2002 animated television film

Globehunters: An Around the World in 80 Days Adventure is a 2002 American animated television film produced by DIC Entertainment and Frederator Studios for Nickelodeon as part of the DIC Movie Toons series. It originally aired on December 15, 2002. It was released on home media by MGM Home Entertainment. Loosely based on Around the World in Eighty Days by Jules Verne, the plot follows a trio of genetic animals, a gorilla named Eddie, a cheetah named Sasha, and a parrot named Trevor, who decide to escape a laboratory and travel the world in hopes of finding a place known as Himalaya USA. Meanwhile, a hunter is tasked with catching the animals within a period of eighty days – before the tracking devices attached to the latter self-destruct.
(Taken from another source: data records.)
(* ===== verification/SchemaUpdate.v ===== *)
(** * SchemaUpdate: the schema after retracted and asserted triples

    [allegro_poset/spacetime.rs], the building of a schema in [fdb_traits/src/schema.rs],
    and [LightlikeUpsert] of [allegro_poset/lightlike_upsert.rs]. *)
From Stdlib Require Import ZArith Lia.
From stdpp Require Import base list numbers gmap sorting.
From S2P Require Import Prelude Slice Order Shelling EmlValue TypedValue Schema.
#[local] Open Scope Z_scope.

(** The entries of a [BTreeMap], by increasing key. *)
Definition key_le {A} (x y : Z * A) : Prop := x.1 <= y.1.
#[export] Instance key_le_dec {A} : RelDecision (@key_le A).
Proof. intros x y. apply Z.le_dec. Defined.

Definition bt_entries {A} (m : gmap Z A) : list (Z * A) := merge_sort key_le (map_to_list m).

Record SpacetimeReport := mkReport {
  attributes_installed : gset Z;
  attributes_altered : gmap Z (list AttributeAlteration);
}.

Definition attributes_did_change (r : SpacetimeReport) : bool :=
  negb (bool_decide (attributes_installed r = ∅) && bool_decide (attributes_altered r = ∅)).

Section Update.
Context {AT : EmlAtoms} {CA : CausetAtoms} {AD : AttributeDefault} {II : IndexIds}.

Notation EAV := (Z * Z * causetq_TV)%type.

Definition validate_install_attribute (b : AttributeBuilder) : DbError + unit :=
  match b_value_type b with None => inl (BadTopographAssertion NoValueType) | Some _ => inr tt end.

Definition validate_alter_attribute (b : AttributeBuilder) : DbError + unit :=
  match b_value_type b with
  | Some _ => inl (BadTopographAssertion AlteredValueType)
  | None => match b_fulltext b with Some _ => inl (BadTopographAssertion AlteredFulltext) | None => inr tt end
  end.

(** ** Retracting whole attributes
    ([update_attribute_map_from_topograph_..._retractions]) *)

(** The triples of schema attributes, grouped by entity and kept aside, and the others. *)
Definition split_retractions (retractions : list EAV) : gmap Z (list Z) * list EAV * list EAV :=
  fold_left (λ st t,
    let '(eas, suspect, filtered) := st in
    let '(e, a, v) := t in
    if is_a_topograph_attribute a
    then (<[e := default [] (eas !! e) ++ [a]]> eas, suspect ++ [t], filtered)
    else (eas, suspect, filtered ++ [t])) retractions (∅, [], []).

(** One suspect; [eas.get(&e).unwrap()] panics when the entity has no group. *)
Definition suspect_step (eas : gmap Z (list Z)) (causetid_retractions : gmap Z Keyword)
    (st : AttributeMap * list EAV) (t : EAV) : outcome (DbError + (AttributeMap * list EAV)) :=
  let '(m, filtered) := st in
  let '(e, a, v) := t in
  match eas !! e with
  | None => Panic
  | Some attributes =>
      Ret (if bool_decide (EINSTEINDB_CARDINALITY ∈ attributes) && bool_decide (EINSTEINDB_VALUE_TYPE ∈ attributes) then
             if bool_decide (is_Some (causetid_retractions !! e)) then inr (delete e m, filtered)
             else inl (BadTopographAssertion DefiningAttributesWithoutSolitonid)
           else inr (m, filtered ++ [t]))
  end.

(** The loop gives the map back with the error, as the map was updated in place. *)
Fixpoint suspect_loop (eas : gmap Z (list Z)) (causetid_retractions : gmap Z Keyword)
    (st : AttributeMap * list EAV) (l : list EAV) : outcome ((DbError + list EAV) * AttributeMap) :=
  match l with
  | [] => Ret (inr st.2, st.1)
  | t :: l =>
      r ← suspect_step eas causetid_retractions st t;
      match r with
      | inl e => Ret (inl e, st.1)
      | inr st => suspect_loop eas causetid_retractions st l
      end
  end.

Definition update_attribute_map_from_topograph_retractions (m : AttributeMap) (retractions : list EAV)
    (causetid_retractions : gmap Z Keyword) : outcome ((DbError + list EAV) * AttributeMap) :=
  let '(eas, suspect, filtered) := split_retractions retractions in
  suspect_loop eas causetid_retractions (m, filtered) suspect.

(** ** Changing attributes ([update_attribute_map_from_causetid_triples]) *)

Definition attribute_builder_to_modify (e : Z) (existing : AttributeMap) : AttributeBuilder :=
  match existing !! e with Some a => to_modify_attribute a | None => builder_default end.

(** What a retraction does to the builder of its entity. *)
Definition retract_one (b : AttributeBuilder) (a : Z) (v : causetq_TV) : DbError + AttributeBuilder :=
  if a =? EINSTEINDB_IS_COMPONENT then
    match v with
    | TV_Boolean x =>
        if bool_decide (b_component b = Some x) then inr (set_component b false)
        else inl (BadTopographAssertion RetractedWrongIsComponent)
    | _ => inl (BadTopographAssertion RetractedWrongIsComponent)
    end
  else if a =? EINSTEINDB_UNIQUE then
    match v with
    | TV_Ref u =>
        if (u =? EINSTEINDB_UNIQUE_VALUE) && bool_decide (b_unique b = Some (Some Unique_Value)) then inr (non_unique b)
        else if (u =? EINSTEINDB_UNIQUE_IDcauset) && bool_decide (b_unique b = Some (Some Unique_Idcauset))
        then inr (non_unique b)
        else inl (BadTopographAssertion RetractedWrongUnique)
    | _ => inl (BadTopographAssertion RetractedUniqueNotRef)
    end
  else if (a =? EINSTEINDB_VALUE_TYPE) || (a =? EINSTEINDB_CARDINALITY) || (a =? EINSTEINDB_INDEX)
          || (a =? EINSTEINDB_FULLTEXT) || (a =? EINSTEINDB_NO_HISTORY)
  then inl (BadTopographAssertion RetractNotPermitted)
  else inl (BadTopographAssertion UnknownAttribute).

Definition value_type_of (r : Z) : option ValueType :=
  if r =? EINSTEINDB_TYPE_BOOLEAN then Some VT_Boolean
  else if r =? EINSTEINDB_TYPE_DOUBLE then Some VT_Double
  else if r =? EINSTEINDB_TYPE_INSTANT then Some VT_Instant
  else if r =? EINSTEINDB_TYPE_KEYWORD then Some VT_Keyword
  else if r =? EINSTEINDB_TYPE_LONG then Some VT_Long
  else if r =? EINSTEINDB_TYPE_REF then Some VT_Ref
  else if r =? EINSTEINDB_TYPE_STRING then Some VT_String
  else if r =? EINSTEINDB_TYPE_UUID then Some VT_Uuid
  else None.

(** What an assertion does.  The arms are tried in the order they are written in: the
    second arm for [INDEX], which takes booleans, comes after one that takes references,
    and the arms for [IS_COMPONENT], [NO_HISTORY] and others come after the arm that
    catches everything. *)
Definition assert_one (b : AttributeBuilder) (a : Z) (v : causetq_TV) : DbError + AttributeBuilder :=
  if a =? EINSTEINDB_VALUE_TYPE then
    match v with
    | TV_Ref r => match value_type_of r with Some t => inr (set_value_type b t) | None => inl (BadTopographAssertion ExpectedType) end
    | _ => inl (BadTopographAssertion ExpectedType)
    end
  else if a =? EINSTEINDB_CARDINALITY then
    match v with
    | TV_Ref r =>
        if r =? EINSTEINDB_CARDINALITY_MANY then inr (set_multival b true)
        else if r =? EINSTEINDB_CARDINALITY_ONE then inr (set_multival b false)
        else inl (BadTopographAssertion ExpectedCardinality)
    | _ => inl (BadTopographAssertion ExpectedCardinality)
    end
  else if a =? EINSTEINDB_INDEX then
    match v with
    | TV_Ref r =>
        if r =? INDEX_FULLTEXT then inr (set_index b true)
        else if r =? INDEX_NONE then inr (set_index b false)
        else inl (BadTopographAssertion ExpectedIndex)
    | _ => inl (BadTopographAssertion ExpectedIndex)
    end
  else if a =? EINSTEINDB_UNIQUE then
    match v with
    | TV_Ref r =>
        if r =? EINSTEINDB_UNIQUE_VALUE then inr (set_unique b Unique_Value)
        else if r =? EINSTEINDB_UNIQUE_IDcauset then inr (set_unique b Unique_Idcauset)
        else inl (BadTopographAssertion ExpectedUnique)
    | _ => inl (BadTopographAssertion ExpectedUnique)
    end
  else if a =? EINSTEINDB_FULLTEXT then
    match v with
    | TV_Boolean x => inr (set_fulltext b x)
    | _ => inl (BadTopographAssertion ExpectedFulltext)
    end
  else inl (BadTopographAssertion ExpectedType).

(** The two loops: the builders of the entities met, each started when it is first met. *)
Definition retract_step (m : AttributeMap) (builders : gmap Z AttributeBuilder) (t : EAV) : DbError + gmap Z AttributeBuilder :=
  let '(e, a, v) := t in
  let b := default (attribute_builder_to_modify e m) (builders !! e) in
  match retract_one b a v with inl err => inl err | inr b => inr (<[e := b]> builders) end.

Definition assert_step (builders : gmap Z AttributeBuilder) (t : EAV) : DbError + gmap Z AttributeBuilder :=
  let '(e, a, v) := t in
  let b := default builder_default (builders !! e) in
  match assert_one b a v with inl err => inl err | inr b => inr (<[e := b]> builders) end.

(** One builder against the map: a new attribute is validated twice, an existing one is
    only checked not to change its type. *)
Definition install_attribute (b : AttributeBuilder) : DbError + Attribute :=
  match validate_install_attribute b with
  | inl err => inl err
  | inr _ => let a := build b in match validate a with inl err => inl err | inr _ => inr a end
  end.

Fixpoint apply_builders (m : AttributeMap) (r : SpacetimeReport) (l : list (Z * AttributeBuilder))
  : (DbError + SpacetimeReport) * AttributeMap :=
  match l with
  | [] => (inr r, m)
  | (e, b) :: l =>
      match m !! e with
      | None =>
          match install_attribute b with
          | inl err => (inl err, m)
          | inr a => apply_builders (<[e := a]> m) (mkReport ({[e]} ∪ attributes_installed r) (attributes_altered r)) l
          end
      | Some a =>
          match validate_alter_attribute b with
          | inl err => (inl err, m)
          | inr _ =>
              let '(a', mutations) := mutate b a in
              apply_builders (<[e := a']> m)
                (mkReport (attributes_installed r) (<[e := mutations]> (attributes_altered r))) l
          end
      end
  end.

Definition update_attribute_map_from_causetid_triples (m : AttributeMap) (assertions retractions : list EAV)
  : (DbError + SpacetimeReport) * AttributeMap :=
  match foldE (retract_step m) ∅ retractions with
  | inl err => (inl err, m)
  | inr builders =>
      match foldE assert_step builders assertions with
      | inl err => (inl err, m)
      | inr builders => apply_builders m (mkReport ∅ ∅) (bt_entries builders)
      end
  end.

(** [from_causetid_map_and_triples] of [Topograph], up to the attribute map it holds:
    the names are resolved, and the triples asserted into an empty schema. *)
Fixpoint resolve_triples (causetid_map : Keyword → option Z) (l : list (Keyword * Keyword * causetq_TV))
  : DbError + list EAV :=
  match l with
  | [] => inr []
  | (e, a, v) :: l =>
      match causetid_map e with
      | None => inl (UnrecognizedSolitonid e)
      | Some e' =>
          match causetid_map a with
          | None => inl (UnrecognizedSolitonid a)
          | Some a' => match resolve_triples causetid_map l with inl err => inl err | inr r => inr ((e', a', v) :: r) end
          end
      end
  end.

Definition from_causetid_map_and_triples {AI : AttributeMapIter} (causetid_map : Keyword → option Z)
    (l : list (Keyword * Keyword * causetq_TV)) : DbError + AttributeMap :=
  match validate_attribute_map ∅ with
  | inl err => inl err
  | inr _ =>
      match resolve_triples causetid_map l with
      | inl err => inl err
      | inr triples =>
          match update_attribute_map_from_causetid_triples ∅ triples [] with
          | (inl err, _) => inl err
          | (inr _, m) => inr m
          end
      end
  end.
End Update.

(** ** Pairing assertions with retractions ([LightlikeUpsert::witness]) *)

Section Witness.
Context {K V : Type} `{Countable K}.

Record LightlikeUpsert := mkUpsert {
  lightlike_asserted : gmap K V;
  spacelike_retracted : gmap K V;
  timelike_altered : gmap K (V * V);
}.

Definition upsert_new : LightlikeUpsert := mkUpsert ∅ ∅ ∅.

(** The arms of the match on the two flags; it has none for a call that sets both. *)
Inductive Witnessed := Assertion | Retraction | Neither.

Definition witness_assertion (u : LightlikeUpsert) (k : K) (v : V) : outcome LightlikeUpsert :=
  let asserted := bool_decide (is_Some (lightlike_asserted u !! k)) in
  let retracted := bool_decide (is_Some (spacelike_retracted u !! k)) in
  if negb asserted && negb retracted then
    Ret (mkUpsert (<[k := v]> (lightlike_asserted u)) (spacelike_retracted u) (timelike_altered u))
  else if retracted && negb asserted then
    match spacelike_retracted u !! k with
    | Some v_old =>
        Ret (mkUpsert (lightlike_asserted u) (delete k (spacelike_retracted u)) (<[k := (v_old, v)]> (timelike_altered u)))
    | None => Panic
    end
  else
    match spacelike_retracted u !! k with
    | Some v_old =>
        Ret (mkUpsert (lightlike_asserted u) (delete k (spacelike_retracted u)) (<[k := (v_old, v)]> (timelike_altered u)))
    | None => Panic
    end.

Definition witness_retraction (u : LightlikeUpsert) (k : K) (v : V) : outcome LightlikeUpsert :=
  let asserted := bool_decide (is_Some (lightlike_asserted u !! k)) in
  let retracted := bool_decide (is_Some (spacelike_retracted u !! k)) in
  if negb asserted && negb retracted then
    Ret (mkUpsert (lightlike_asserted u) (<[k := v]> (spacelike_retracted u)) (timelike_altered u))
  else if asserted && negb retracted then
    match lightlike_asserted u !! k with
    | Some v_old =>
        Ret (mkUpsert (delete k (lightlike_asserted u)) (spacelike_retracted u) (<[k := (v_old, v)]> (timelike_altered u)))
    | None => Panic
    end
  else
    match lightlike_asserted u !! k with
    | Some v_old =>
        Ret (mkUpsert (delete k (lightlike_asserted u)) (spacelike_retracted u) (<[k := (v_old, v)]> (timelike_altered u)))
    | None => Panic
    end.

Definition witness (u : LightlikeUpsert) (k : K) (v : V) (w : Witnessed) : outcome LightlikeUpsert :=
  match w with
  | Assertion | Neither => witness_assertion u k v
  | Retraction => witness_retraction u k v
  end.
End Witness.

Arguments LightlikeUpsert K V {_ _}.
Despite being marketed as a DIC Movie Toon, Viacom International (and later Paramount Skydance) retained the rights to the film.

== Cast ==
- Lee Cherry as Eddie, a western lowland gorilla.
- Kenna Ramsey as Sasha, a cheetah.
- Brian Beacock as Trevor, a parrot.
- Sid Caesar as Jacob, an african elephant.
- Willem Dafoe as Jack Hunter
- Chaka Khan as Marla
- Carl Reiner as Maz, an owl.
- Wally Wingert as Raj, a Red Kangaroo
- Dwight Schultz as Dr. Burke
- Quinton Flynn as Dr. Wilkins and Spume
- Pat Musick as a Leopard and the French Newswomen
- Greg Eagles as the Old Lion and a Tiger
- Frank Welker as a Security Guard and the Circus Baboon

== Production ==
The story and script were written by Tim Wade and Danny Hartigan. The music for the film's songs were written by Emmy Award-winning composer John Kavanaugh and lyrics by John Kavanaugh and Barbara Epstein, the film's executive producer. The animation was produced overseas by Rough Draft Studios.

== Release ==
The film was initially scheduled for a 2000 air date on Nickelodeon, alongside The Electric Piper: A Pied Piper Adventure. Globehunters was released on DVD and VHS in 2003 by MGM Home Entertainment, and re-released on DVD on September 2, 2008, by Gaiam.